Jean Halloran, of CU, said it began to work on AMR in 1978. Although CU continues to participate in the FDA AMR policy comment process, it decided, with CFS, and TACD non-members such as NRDC and Friends of the Earth, to pressure corporations directly to help reduce AMR. The coalition rates 25 U.S. restaurant chains on whether they source their meat and poultry from companies that raise livestock without use of antibiotics. The campaign’s second report, the Chain Reaction Scorecard, released in September 2016, reported AMR related improvements in sourcing chicken supply for several chains, but that “very little progress has been made in beef or pork.” Two chains, Panera and Subway, received an “A” while 16 received an “F.” A third report is in preparation.
Joint action by United Nations agencies, particularly the World Health Organization and the Food and Agriculture Organization, will be indispensable to support national action plans to reduce AMR. Dr. Reshma Ramachandran, of Johns Hopkins University and the global network, ReAct: Action on Antibiotic Resistance, summarized the work to follow up the United Nations High Level meeting on AMR on September 21, 2016. The UN General Assembly Political Declaration for that meeting called for, but did not commit to, providing the necessary financial and technical resources to implement the Global Action Plan on Antimicrobial Resistance approved by the World Health Assembly in May 2015, part of a Tri-Partite Collaboration agreed with FAO and the World Animal Health Organization.

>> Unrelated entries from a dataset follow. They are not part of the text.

Lemma upd_cases T k t v :
  (v = k /\ upd T k t v = t) \/ (v = negb k /\ upd T k t v = T (negb k)).
Proof. destruct v, k; cbn; auto. Qed.

Lemma ours_split T k : ours T ≡ₚ addrs (T k) ++ addrs (T (negb k)).
Proof. unfold ours. destruct k; cbn; [apply Permutation_app_comm|done]. Qed.

Lemma ours_upd T k t : ours (upd T k t) ≡ₚ addrs t ++ addrs (T (negb k)).
Proof. by rewrite (ours_split _ k), upd_same, upd_other. Qed.

(** The same nodes with other contents: one of the trees has changed. *)
Lemma va_ok_nodes {V} (s : va_state V) T f u k t ns :
  va_ok s T f u -> addrs t ≡ₚ addrs (T k) -> rep ns (attr_of k) 0 t ->
  (forall a, a ∉ addrs (T k) -> ns !! a = nodes s !! a) ->
  addr t = addr (T k) -> root_len t <> 0 -> Forall region_ok (regions t) ->
  va_ok (set_nodes ns s) (upd T k t) f u.
Proof.
  intros [] Ha R Hf Hr Hl Hw.
  assert (ours (upd T k t) ≡ₚ ours T) as Ho by (by rewrite ours_upd, Ha, (ours_split T k)).
  assert (NoDup (addrs (T k) ++ addrs (T (negb k)))) as Hd by (by rewrite <- ours_split).
  constructor; cbn; try done.
  - intros i Hi. destruct (decide (slot VA_TREE i ∈ addrs t)) as [Hin|Hin].
    + by eapply rep_lookup.
    + rewrite Hf by (by rewrite <- Ha). auto.
  - intros a. rewrite Ho. auto.
  - intros i Hi. rewrite Ho. intros Hn. destruct (ok_dropped0 i Hi Hn) as (b & a & E).
    exists b, a. rewrite Hf; [done|]. intros Hin. apply Hn. rewrite (ours_split T k).
    set_solver.
  - by rewrite Ho.
  - by rewrite Ho.
  - intros v. destruct (upd_cases T k t v) as [[-> ->]|[-> ->]]; [done|].
    eapply rep_frame; [|apply ok_rep0]. intros a Ha'. apply Hf. intros Hin.
    apply NoDup_app in Hd as (_ & Hd & _). by apply (Hd a).
  - intros v. transitivity (root_of v s); [by destruct v|]. rewrite ok_root0.
    by destruct (upd_cases T k t v) as [[-> ->]|[-> ->]].
  - intros v. destruct (upd_cases T k t v) as [[-> ->]|[-> ->]]; done.
  - intros v. destruct (upd_cases T k t v) as [[-> ->]|[-> ->]]; done.
Qed.

Lemma find_hd_slot i : 0 <= i < 79 -> find_hd (slot VA_TREE i) = VA_TREE.
Proof.
  intros Hi. unfold find_hd. rewrite land_page. unfold slot, VA_TREE, hd_size, node_size.
  rewrite u64_id; divlia.
Qed.

Lemma free_plug c t : free (plug c t) ≡ₚ filter nonempty (regions t) ++ filter nonempty (regions_ctx c).
Proof. unfold free. by rewrite plug_regions, filter_app. Qed.

Lemma rep_root_ne ns attr par t : rep ns attr par t -> root_len t <> 0 -> addr t <> 0.
Proof. destruct t; cbn; [done|]. by intros (? & _). Qed.

Section Alloc.
Context {V : Type} `{!VMem V}.
Implicit Type s : va_state V.

Lemma ok_nodup s T f u k : va_ok s T f u -> NoDup (addrs (T k) ++ addrs (T (negb k))).
Proof. intros H. rewrite <- ours_split. apply (ok_distinct _ _ _ _ H). Qed.

Lemma ok_count s T f u k c t :
  va_ok s T f u -> T k = plug c t -> Z.of_nat (length c) <= 79 /\ height (T k) <= 79.
Proof.
  intros H E. pose proof (ok_number _ _ _ _ H) as Hn. pose proof (ok_counts _ _ _ _ H).
  pose proof (height_le (T k)). rewrite (ours_split T k), length_app in Hn. split; [|lia].
  assert (length c <= length (addrs (T k)))%nat as Hc; [|lia]. rewrite E, plug_addrs, length_app.
  assert (length c <= length (addrs_ctx c))%nat; [|lia].
  clear. induction c; cbn; [lia|]. rewrite length_app. lia.
Qed.

(** Memory and tree after the first [rsz] bytes of a node's range are gone. *)
Lemma wp_shrink s T f u k c p b len l r rsz :
  va_ok s T f u -> T k = plug c (Node p b len l r) -> 0 < rsz <= len -> (c = [] -> len <> rsz) ->
  wp (upd_node p (fun n => with_length (u64 (length_ n - rsz))
                             (with_base (u64 (virtual_base n + rsz)) n)))
     (fun _ => wp (UpdateParents p) (fun _ s' => exists ns, s' = set_nodes ns s /\
        va_ok s' (upd T k (plug c (Node p (u64 (b + rsz)) (len - rsz) l r))) f u)) s.
Proof.
  intros H E Hsz Hc0. pose proof (ok_rep _ _ _ _ H k) as R. rewrite E in R.
  pose proof (ok_count _ _ _ _ _ _ _ H E) as [Hc _].
  destruct (rep_plug _ _ _ _ R) as [(Hp & Hlen & En & Rl & Rr) Rc].
  pose proof (ok_nodup _ _ _ _ k H) as Hd. apply NoDup_app in Hd as (Hd & _).
  pose proof (ok_regions _ _ _ _ H k) as Hok. rewrite E in Hd, Hok. rewrite plug_regions in Hok.
  pose proof Hd as Hd'. rewrite plug_addrs in Hd'. cbn in Hd'. apply NoDup_cons in Hd' as [Hn Hd'].
  eapply wp_upd_node; [done|]. unfold rec. cbn [length_ virtual_base with_length with_base].
  rewrite (u64_id (len - rsz)) by lia. set (s1 := set_nodes _ s).
  eapply wp_mono.
  { apply (wp_UpdateParents (attr_of k) c (Node p (u64 (b + rsz)) (len - rsz) l r)).
    - subst s1. cbn [nodes set_nodes stale_at].
      refine (conj Hp (conj _ (conj _ (conj _ (conj _ _))))); [lia| | | |].
      + eexists. by rewrite lookup_insert_eq.
      + apply rep_insert; [set_solver|done].
      + apply rep_insert; [set_solver|done].
      + apply rep_ctx_insert; [set_solver|]. by eapply rep_ctx_hole; [| |exact Rc].
    - rewrite plug_addrs in *. done.
    - lia. }
  intros [] s2 (ns & -> & Rn & Hout). exists ns. split; [done|].
  change (set_nodes ns s1) with (set_nodes ns s).
  assert (addrs (plug c (Node p (u64 (b + rsz)) (len - rsz) l r)) ≡ₚ addrs (T k)) as Hp'
    by (by rewrite E, !plug_addrs).
  apply va_ok_nodes; try done.
  - intros a Ha. rewrite <- Hp' in Ha. rewrite Hout by done. subst s1. cbn.
    apply lookup_insert_ne. intros ->. apply Ha. rewrite plug_addrs. set_solver.
  - rewrite E. destruct c as [|fr c]; [done|apply addr_plug].
  - destruct c as [|fr c].
    + cbn. specialize (Hc0 eq_refl). lia.
    + rewrite (root_len_plug _ _ _ (Node p b len l r)), <- E. apply (ok_root_len _ _ _ _ H).
  - rewrite plug_regions. cbn in Hok |- *. apply Forall_cons in Hok as [(H1 & H2 & H3) Hok].
    constructor; [|done]. cbn in *. pose proof (u64_range (b + rsz)).
    destruct (Z.eq_dec len rsz); [unfold region_ok; cbn; lia|].
    unfold region_ok. cbn. rewrite u64_id by lia. lia.
Qed.

(** ** A node leaves its tree *)

Definition drop_result s T k s' : Prop :=
  va_lock s' = va_lock s /\ va_vm s' = va_vm s /\
  exists T' f' u', va_ok s' T' f' u' /\ T' (negb k) = T (negb k) /\ free (T' k) ≡ₚ free (T k).

(** The state without the node [p], which hung below [fr]. *)
Lemma va_ok_drop s T f u k c fr p b :
  va_ok s T f u -> T k = plug (fr :: c) (Node p b 0 Leaf Leaf) ->
  let q := frame_rec fr (attr_of k) (above c) (mx (join fr Leaf)) Leaf in
  let ns := <[p := mkNode b 0 0 (attr_of k) 0 0 0 0]> (<[f_p fr := q]> (nodes s)) in
  let s' := set_va_entries (va_entries s - 1)
              (set_hds (<[VA_TREE := mkHd (f + 1) (u + 1) 0 0]> (hds s)) (set_nodes ns s)) in
  va_ok s' (upd T k (plug c (join fr Leaf))) (f + 1) (u + 1).
Proof.
  intros H E q ns s'. pose proof (ok_nodup _ _ _ _ k H) as Hd. apply NoDup_app in Hd as (Hd & Hx & _).
  pose proof (ok_rep _ _ _ _ H k) as R. rewrite E in R, Hd, Hx. cbn [plug] in R.
  destruct (rep_plug _ _ _ _ R) as [Rj _].
  pose proof Hd as Hd'. rewrite plug_addrs in Hd'. cbn in Hd'.
  apply NoDup_cons in Hd' as [Hn1 Hd']. apply NoDup_cons in Hd' as [Hn2 Hd'].
  assert (ours T ≡ₚ p :: ours (upd T k (plug c (join fr Leaf)))) as Ho.
  { rewrite ours_upd, (ours_split T k), E, !plug_addrs. destruct fr as [[] ? ? ? ?]; cbn;
      rewrite ?app_nil_r; done. }
  assert (p ∉ ours (upd T k (plug c (join fr Leaf)))) as Hnp.
  { pose proof (ok_distinct _ _ _ _ H) as Hd2. rewrite Ho in Hd2. by apply NoDup_cons in Hd2 as [? _]. }
  assert (forall a, a <> p -> a <> f_p fr -> ns !! a = nodes s !! a) as Hout.
  { intros a H1 H2. subst ns. by rewrite !lookup_insert_ne by done. }
  destruct H as [? ? ? ? Hcnt ? Hth Hsl Hdr Hnum Hent Hdist Hrep Hroot Hrl Hreg].
  assert (f_p fr ∈ addrs (plug (fr :: c) (Node p b 0 Leaf Leaf))) as Hfr
    by (rewrite plug_addrs; set_solver).
  constructor; cbn [s' va_header hds va_max va_metadata_pages va_latest nodes va_entries
    set_va_entries set_hds set_nodes]; try done.
  - apply lookup_insert_eq.
  - lia.
  - replace (78 + (u + 1) - (f + 1)) with (78 + u - f) by lia. done.
  - intros i Hi. subst ns. destruct (Hth i Hi) as [n En].
    destruct (decide (slot VA_TREE i = p)) as [->|]; [rewrite lookup_insert_eq; eauto|].
    rewrite lookup_insert_ne by done.
    destruct (decide (slot VA_TREE i = f_p fr)) as [->|]; [rewrite lookup_insert_eq; eauto|].
    rewrite lookup_insert_ne by done. eauto.
  - intros a Ha. replace (79 + (u + 1) - (f + 1)) with (79 + u - f) by lia. apply Hsl.
    rewrite Ho. set_solver.
  - intros i Hi Hni. destruct (decide (slot VA_TREE i = p)) as [->|Hne].
    + subst ns. rewrite lookup_insert_eq. by eexists _, _.
    + destruct (Hdr i ltac:(lia)) as (b1 & a1 & En).
      { rewrite Ho. set_solver. }
      exists b1, a1. rewrite Hout; [done|done|]. intros Heq. apply Hni.
      rewrite Heq, ours_upd, plug_addrs. destruct fr as [[] ? ? ? ?]; cbn; set_solver.
  - rewrite Ho in Hnum. cbn in Hnum. lia.
  - lia.
  - rewrite Ho in Hdist. by apply NoDup_cons in Hdist as [_ ?].
  - intros v. destruct (upd_cases T k (plug c (join fr Leaf)) v) as [[-> ->]|[-> ->]].
    + eapply rep_replace; [exact R| | | | |].
      * destruct fr as [[] fq fb fl fo]; cbn in Rj, Hn1, Hn2 |- *;
          destruct Rj as (Hq & Hlq & _ & Rl & Rr); refine (conj Hq (conj Hlq (conj _ (conj _ _))));
          try done; try (subst ns; rewrite lookup_insert_ne by set_solver; by rewrite lookup_insert_eq);
          (eapply rep_frame; [|done]; intros a Ha; apply Hout; set_solver).
      * by destruct fr as [[]].
      * by destruct fr as [[]].
      * destruct fr as [[] fq fb fl fo]; cbn in Rj |- *; destruct Rj as (_ & Hl & _ & Rl & Rr);
          first [pose proof (mx_nonneg _ _ _ _ Rl)|pose proof (mx_nonneg _ _ _ _ Rr)]; lia.
      * intros a Ha. apply Hout; intros ->; [|].
        -- rewrite plug_addrs in Hd. set_solver.
        -- apply Hn2. set_solver.
    + eapply rep_frame; [|apply Hrep]. intros a Ha. apply Hout; intros ->; apply (Hx _) in Ha; try done.
      rewrite plug_addrs. set_solver.
  - intros v. transitivity (root_of v s); [by destruct v|]. rewrite Hroot.
    destruct (upd_cases T k (plug c (join fr Leaf)) v) as [[-> ->]|[-> ->]]; [|done].
    rewrite E. destruct c as [|g c]; [by destruct fr as [[]]|]. apply (addr_plug g c).
  - intros v. destruct (upd_cases T k (plug c (join fr Leaf)) v) as [[-> ->]|[-> ->]]; [|done].
    pose proof (Hrl k) as Hk. rewrite E in Hk. destruct c as [|g c]; [by destruct fr as [[]]|].
    change (root_len (plug (g :: c) (join fr (Node p b 0 Leaf Leaf))) <> 0) in Hk.
    by rewrite (root_len_plug g c _ (join fr (Node p b 0 Leaf Leaf))).
  - intros v. destruct (upd_cases T k (plug c (join fr Leaf)) v) as [[-> ->]|[-> ->]]; [|done].
    pose proof (Hreg k) as Hk. rewrite E, plug_regions in Hk. rewrite plug_regions.
    destruct fr as [[] ? ? ? ?]; cbn in Hk |- *; rewrite ?app_nil_r; by apply Forall_cons in Hk as [_ Hk].
Qed.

President Donald Trump’s plan to cut U.S. financial contributions to international organizations by 40 percent, including to United Nations agencies, if implemented, will leave them less able to respond to international emergencies. If AMR reduction is currently in the Urgent Care room, U.S. withdrawal from global public and animal health initiatives might well enable AMR to migrate to an Emergency Room that will not spare America First.